Globe and Mail reporter Adrian Morrow, who wrote the Remembrance Day article, described the long-buried verse contained in evocative letters to Baron Byng High School friend Sam Borer.

“It’s intriguing how he had this high seriousness mixed with the sense of humour that he brought with him from Montreal,” said Mr. Morrow. “He clearly had trouble coping with his experiences in the war and his temper. But, at the same time, he retained the humanity that he had before the war and during the war that never really left.

“My father returned from the war a tortured man, and my parents’ marriage didn’t survive for long afterward,” Ms. Benjamin explained. She observed that his volatile personality was the product of what today would be called post-traumatic stress disorder.

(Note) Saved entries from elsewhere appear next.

(* ===== verification/BusShutdown.v ===== *)
(** * BusShutdown

    The end of a bus.  [stop_subscription] returns: a worker whose queue is closed
    has a bounded number of envelopes left, and exits.  And where no [subscribe] is
    underway when subscriptions are detached, every thread that runs belongs to a
    subscription some topic lists or some client is stopping; so [~TopicBus], which
    is [shutdown], leaves no thread behind. *)

From S2P Require Import Prelude Lts BoundedQueue Qos TopicBus BusSystem BusInvariants BusFlow.
From S2P Require Import BusOrder BusDelivery BusStop BusScheduler.
From stdpp Require Import strings.
Open Scope Z_scope.

#[export] Instance worker_state_eq_dec : EqDecision worker_state.
Proof. solve_decision. Defined.

(** ** A worker drains its closed queue *)

Definition working (w : worker_state) : Prop :=
  match w with WPopping | WHolding _ | WCalling _ | WExited => True | _ => False end.

(** The steps left to a worker with [n] envelopes in its queue. *)
Definition steps_left (s : Subscription) : nat :=
  3 * length (items_ (sub_queue s)) +
  match sub_worker s with WPopping => 1 | WHolding _ => 3 | WCalling _ => 2 | _ => 0 end.

Lemma update_twice b id s s' : update_sub (update_sub b id s) id s' = update_sub b id s'.
Proof. unfold update_sub, with_heap. simpl. by rewrite list_insert_insert_eq. Qed.

Lemma update_same b id s : heap b !! id = Some s -> update_sub b id s = b.
Proof. intros Hs. unfold update_sub, with_heap. rewrite list_insert_id by done. by destruct b. Qed.

Lemma update_lookup b id s s' :
  heap b !! id = Some s -> heap (update_sub b id s') !! id = Some s'.
Proof. intros Hs. simpl. apply list_lookup_insert_eq. by eapply lookup_lt_Some. Qed.
Lemma late_joiner_history_witness : exists b e en,
  publish_select (advertise new_bus "t" 7 (latched 1)).1 "t" 7 (latched 1) 42 9
    = (b, Selected e [] [] None) /\
  topics_ (advertise new_bus "t" 7 (latched 1)).1 !! "t"%string = Some en /\
  (subscribe_register b "t" 7 (latched 3)).2 =
    Some (0%nat, keep_last 1 (te_latched en ++ [e])).
Proof.
  edestruct (late_joiner_history (advertise new_bus "t" 7 (latched 1)).1 "t" 7 (latched 1) 42 9)
    as (en & Hen & Hr); [reflexivity|reflexivity| |done|].
  2: { do 3 eexists. split; [run_it|]. split; [exact Hen|exact Hr]. }
  reflexivity.
Defined.

(** A best-effort subscriber never holds a publisher up: every push into
    its queue returns at once, whatever the state of the queue. *)
Theorem best_effort_never_blocks id n now tr σ s e sec :
  run (bus_init n now) tr σ -> EvPush id e sec ∈ tr ->
  heap (bs_bus σ) !! id = Some s -> reliability (sub_qos s) = BestEffort ->
  exists st, sec_outcome sec = Returned st.
Proof.
  intros Hr Hin Hs Hrel. destruct (run_best_effort _ _ _ _ Hr) as [_ Hall].
  rewrite Forall_forall in Hall. destruct (Hall _ Hin) as (s' & Hs' & Hret). apply Hret. congruence.
Qed.

(** Two publishes into a best-effort queue of one place, never drained. *)
Lemma best_effort_never_blocks_witness :
  let q := sensor_data 1 in
  let cmds := [BSubscribe 0 "t" 7 q; BNext 0;
               BPublish 1 (scenario_pub q) 1; BNext 1; BNext 1; BNext 1; BNext 1;
               BPublish 1 (scenario_pub q) 2; BNext 1; BNext 1; BNext 1] in
  exists tr σ s e sec,
    exec (bus_init 2 5) cmds = Some (tr, σ) /\ tr !! 10%nat = Some (EvPush 0 e sec) /\
    heap (bs_bus σ) !! 0%nat = Some s /\ (exists st, sec_outcome sec = Returned st) /\
    sec_discarded sec = [mkEnvelope 1 1 5].
Proof.
  intros q cmds. do 5 eexists. split; [run_it|]. split; [run_it|].
  split; [run_it|]. split; [|reflexivity].
  eapply (best_effort_never_blocks 0 2 5); [ran cmds| |reflexivity|reflexivity].
  do 10 (apply list_elem_of_further). apply list_elem_of_here.
Defined.

(** C34: a publish always comes back: from the moment its targets are chosen, the
    call reaches its return by its own steps and the passing of at most the
    reliable timeout per target, with no step of any subscriber, worker or other
    client: a stuck subscriber cannot hang the publisher. *)
Theorem publish_completes n now0 tr0 b cs now i topic ms h e targets :
  run (bus_init n now0) tr0 (mkState b cs now) ->
  cs !! i = Some (CNotify topic ms h e targets) ->
  0 <= reliable_timeout_ b -> tp_min <= now ->
  now + zlen targets * reliable_timeout_ b < tp_max ->
  exists tr b' now' acc,
    run (mkState b cs now) (tr ++ [EvPublished e acc]) (mkState b' (<[i := CIdle]> cs) now') /\
    sub_worker <$> heap b' = sub_worker <$> heap b /\
    now <= now' <= now + zlen targets * reliable_timeout_ b.
Proof.
  intros Hr Hi Ht Hnow Hmax. pose proof (run_refs _ _ _ _ Hr) as Hrefs. unfold refs_inv in Hrefs.
  rewrite Forall_lookup in Hrefs. specialize (Hrefs i _ Hi).
  destruct (publishing_returns b cs now i _ e Hi) as (tr & b' & now' & acc & Hr' & (_ & _ & Hw) & Hn);
    [done|exact (run_bus_wf _ _ _ _ Hr)|done..|].
  exists tr, b', now', acc. done.
Qed.

(** A reliable subscriber whose worker never runs, with a full queue. *)
Lemma publish_completes_witness :
  let q := Qos.command 1 in
  let cmds := [BSubscribe 0 "t" 7 q; BNext 0;
               BPublish 1 (scenario_pub q) 1; BNext 1; BNext 1; BNext 1; BNext 1;
               BPublish 1 (scenario_pub q) 2; BNext 1] in
  exists tr0 σ tr σ' e acc,
    exec (bus_init 2 5) cmds = Some (tr0, σ) /\
    run σ (tr ++ [EvPublished e acc]) σ' /\ bs_clock σ' <= 5 + 100 * 1000 * 1000.
Proof.
  intros q cmds.
  edestruct publish_completes with (n := 2%nat) (now0 := 5) (i := 1%nat)
    as (tr & b' & now' & acc & Hr & _ & Hn);
    [ran cmds|reflexivity|done|done|done|].
  do 6 eexists. split; [run_it|]. split; [exact Hr|]. apply Hn.
Defined.

(** C33: [unsubscribe] is final: once the call has passed the join of the
    subscription's thread, no later publish targets the subscription, what is
    still underway to it is refused, and its callback is never entered again
    (as long as no [subscribe] is still about to start it: that race is
    [shutdown_leaves_worker]). *)
Theorem unsubscribe_is_final n now tr b cs clk i id ids ev σ1 tr' σ2 :
  run (bus_init n now) tr (mkState b cs clk) ->
  cs !! i = Some (CJoin id ids) ->
  (forall j backlog, cs !! j <> Some (CBacklog id backlog)) ->
  step (mkState b cs clk) ev σ1 -> bs_clients σ1 !! i = Some (CStop ids) ->
  run σ1 tr' σ2 -> Forall (leaves_alone id) tr'.
Proof.
  intros Hr Hi Hcl Hs H1 Hr'. eapply stopped_run; [|exact Hr'].
  pose proof (run_stop_inv _ _ _ _ Hr) as Hinv. unfold stop_inv in Hinv.
  rewrite Forall_lookup in Hinv. destruct (Hinv i _ Hi) as [Hclosed Hdet].
  apply Forall_cons in Hdet as [Hdet _]. simpl in Hclosed, Hdet.
  by eapply joined_stopped.
Qed.

Lemma unsubscribe_is_final_witness :
  let cmds := scenario ++ [BUnsubscribe 0 0; BNext 0; BWork 0] in
  let pub := [BPublish 1 (scenario_pub (Qos.command 2)) 43; BNext 1; BNext 1; BNext 1] in
  exists tr σ σ1 tr' σ2,
    exec (bus_init 2 5) cmds = Some (tr, σ) /\ bus_exec1 σ (BNext 0) = Some (EvInternal, σ1) /\
    exec σ1 pub = Some (tr', σ2) /\ Forall (leaves_alone 0) tr'.
Proof.
  intros cmds pub. do 5 eexists. split; [run_it|]. split; [run_it|].
  split; [run_it|].
  eapply (unsubscribe_is_final 2 5 _ _ _ _ 0 0 []).
  - ran cmds.
  - run_it.
  - by intros [|[|[|j]]] backlog.
  - apply (bus_exec1_sound _ (BNext 0)). run_it.
  - run_it.
  - ran pub.
Defined.

(** The worker's test before a callback, in true integers: an envelope is
    discarded exactly when the subscription has a lifespan and the envelope is
    older than it; otherwise it is delivered, and a deadline miss is counted
    exactly when a deadline is set, something was delivered before, and the gap
    since then exceeds the deadline. *)
Theorem deliver_check_exact s e now :
  fits 64 (publish_ns e) -> fits 64 now -> 0 <= last_delivery_ns s <= now ->
  lifespan (sub_qos s) < 2 ^ 63 -> deadline (sub_qos s) < 2 ^ 63 ->
  deliver_check s e now =
    if (0 <? lifespan (sub_qos s)) && (lifespan (sub_qos s) <? now - publish_ns e) then
      (with_counts s (delivered s) (expired s +u 1) (deadline_missed s) (qos_rejected s)
         (last_delivery_ns s) (mismatch_reported s), false)
    else
      (with_counts s (delivered s) (expired s)
         (if (0 <? deadline (sub_qos s)) && negb (last_delivery_ns s =? 0)
             && (deadline (sub_qos s) <? now - last_delivery_ns s)
          then deadline_missed s +u 1 else deadline_missed s)
         (qos_rejected s) now (mismatch_reported s), true).
Proof.
  intros Hp Hn Hl Hls Hdl. unfold deliver_check.
  replace (is_expired _ _ _) with
    ((0 <? lifespan (sub_qos s)) && (lifespan (sub_qos s) <? now - publish_ns e)).
  2: { unfold is_expired, effective_lifespan, fits in *.
       destruct (Z.ltb_spec 0 (lifespan (sub_qos s))); [|done].
       rewrite (wrap_small 64 (lifespan _)) by (unfold fits; lia).
       destruct (Z.ltb_spec (publish_ns e) now).
       - rewrite (wrap_small 64 (now - _)) by (unfold fits; lia). repeat case_bool; simpl; lia.
       - repeat case_bool; simpl; lia. }
  case_match; [done|].
  replace (misses_deadline _ _ _) with
    ((0 <? deadline (sub_qos s)) && negb (last_delivery_ns s =? 0)
     && (deadline (sub_qos s) <? now - last_delivery_ns s)); [done|].
  unfold misses_deadline, fits in *. destruct (Z.ltb_spec 0 (deadline (sub_qos s))); [|done].
  rewrite !(wrap_small 64) by (unfold fits; lia). done.
Qed.
(* ===== verification/BusFindings.v ===== *)
(** * BusFindings

    Interleavings and configurations in which [TopicBus] does less than its
    comments say, each one a concrete execution. *)

From S2P Require Import Prelude Lts BoundedQueue Qos TopicBus BusSystem BusFlow BusScheduler.
From stdpp Require Import strings.
Open Scope Z_scope.

Definition on_topic (q : QoS) : Publisher := mkPublisher true "t" 7 q.

(** One whole publish call by client [i], to one target or to none. *)
Definition publish_one (i : nat) (q : QoS) (message : Z) : list BusScheduler.command :=
  [BPublish i (on_topic q) message; BNext i; BNext i; BNext i; BNext i].
Definition publish_none (i : nat) (q : QoS) (message : Z) : list BusScheduler.command :=
  [BPublish i (on_topic q) message; BNext i; BNext i; BNext i].

(** The worker delivers one envelope. *)
Definition work_one (id : nat) : list BusScheduler.command := [BWork id; BWork id; BWork id].

(** Evaluate a conjunction of equations. *)
Ltac run_all :=
  cbv zeta; repeat lazymatch goal with |- _ /\ _ => split; [vm_compute; reflexivity|] end;
  vm_compute; reflexivity.

(** What the callback of subscription 0 saw. *)
Definition callback_values (o : option (list event * bus_state)) : option (list Z) :=
  (fun r => payload <$> callbacks 0 r.1) <$> o.

(** The subscription is attached to its topic before its history is pushed, and
    the history is pushed outside the lock: a message published in between is
    delivered first, although it is newer. *)
Example late_joiner_overtaken :
  let q := latched 3 in
  callback_values (exec (bus_init 2 5)
    ([BAdvertise 1 "t" 7 q] ++ publish_none 1 q 10 ++
     [BSubscribe 0 "t" 7 q] ++      (* registered; history [10] not yet pushed *)
     publish_one 1 q 20 ++          (* 20 goes straight into the queue *)
     [BNext 0; BNext 0] ++ work_one 0 ++ work_one 0))
  = Some [20; 10].
Proof. vm_compute. reflexivity. Qed.

(** [try_push] never waits, so a reliable subscription with a queue shorter than
    the history loses the newest of it, and nothing counts the loss. *)
Example late_joiner_truncated :
  let q := latched 3 in
  exists tr σ s,
    exec (bus_init 2 5)
      ([BAdvertise 1 "t" 7 q] ++ publish_none 1 q 10 ++ publish_none 1 q 20 ++
       [BSubscribe 0 "t" 7 (latched 1); BNext 0; BNext 0; BNext 0] ++ work_one 0)
      = Some (tr, σ) /\
    payload <$> callbacks 0 tr = [10] /\
    heap (bs_bus σ) !! 0%nat = Some s /\ dropped_ (sub_queue s) = 0.
Proof. do 3 eexists. run_all. Qed.

(** The history is handed over without the compatibility check that every
    publish applies: a reliable subscriber receives the retained message of a
    best-effort publisher that it refuses. *)
Example incompatible_history_delivered :
  let offered := mkQoS BestEffort TransientLocal KeepLast 3 0 0 in
  check_compatible offered (latched 3) = ReliabilityMismatch /\
  callback_values (exec (bus_init 2 5)
    ([BAdvertise 1 "t" 7 offered] ++ publish_none 1 offered 10 ++
     [BSubscribe 0 "t" 7 (latched 3); BNext 0; BNext 0] ++ work_one 0))
  = Some [10].
Proof. run_all. Qed.

(** [shutdown] that runs between the registration of a subscription and the
    start of its thread finds nothing to join: it returns, and the thread
    started afterwards is not joined by it. *)
Example shutdown_leaves_worker :
  exists tr σ s,
    exec (bus_init 2 5)
      [BSubscribe 0 "t" 7 (Qos.command 1);
       BShutdown 1; BNext 1; BNext 1; BNext 1;      (* shutdown returns here *)
       BNext 0]                                     (* subscribe starts the thread *)
      = Some (tr, σ) /\
    bs_clients σ = [CIdle; CIdle] /\
    heap (bs_bus σ) !! 0%nat = Some s /\ sub_worker s = WPopping.
Proof. do 3 eexists. run_all. Qed.

(** A handle can be copied: two clients that unsubscribe copies of one handle
    both come to the join of the same thread. *)
Example both_join :
  exists tr σ s,
    exec (bus_init 2 5)
      [BSubscribe 0 "t" 7 (Qos.command 1); BNext 0; BUnsubscribe 0 0; BUnsubscribe 1 0; BNext 0; BNext 1]
      = Some (tr, σ) /\
    bs_clients σ = [CJoin 0 []; CJoin 0 []] /\
    heap (bs_bus σ) !! 0%nat = Some s /\ sub_worker s = WPopping.
Proof. do 3 eexists. run_all. Qed.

“He married at least two other times and I have siblings whom I know nothing about,” she continued. She said that one of his brides was former Ice Capades skater Elsie Palmer, and another might have been named Norma Bernstein.

The publication of her father’s poems have helped to heal her loss she says, “I’m a much happier person.” She is deeply grateful to the Borer family for releasing her late father’s missives and now hopes that the national publicity will lead her to her lost sisters.

“I understand that he had at least two other children but I don’t know what their names are or where they live, other than that one was evidently a musician who lived in Chateauguay, Quebec, during the mid-1990s. One might have been named Diana or Dinah or Diane or something similar. It is also possible that he had a third child.”

Milton Cohen passed away in Burnaby, British Columbia, in 2000.

Note: Robert Frank is Judie Benjamin’s step-brother. Their grandfather, Samuel Cohen (no relation to Milton) was also traumatized and abandoned his wife and eight children to abject poverty several years after being gassed while serving in the trenches during World War I.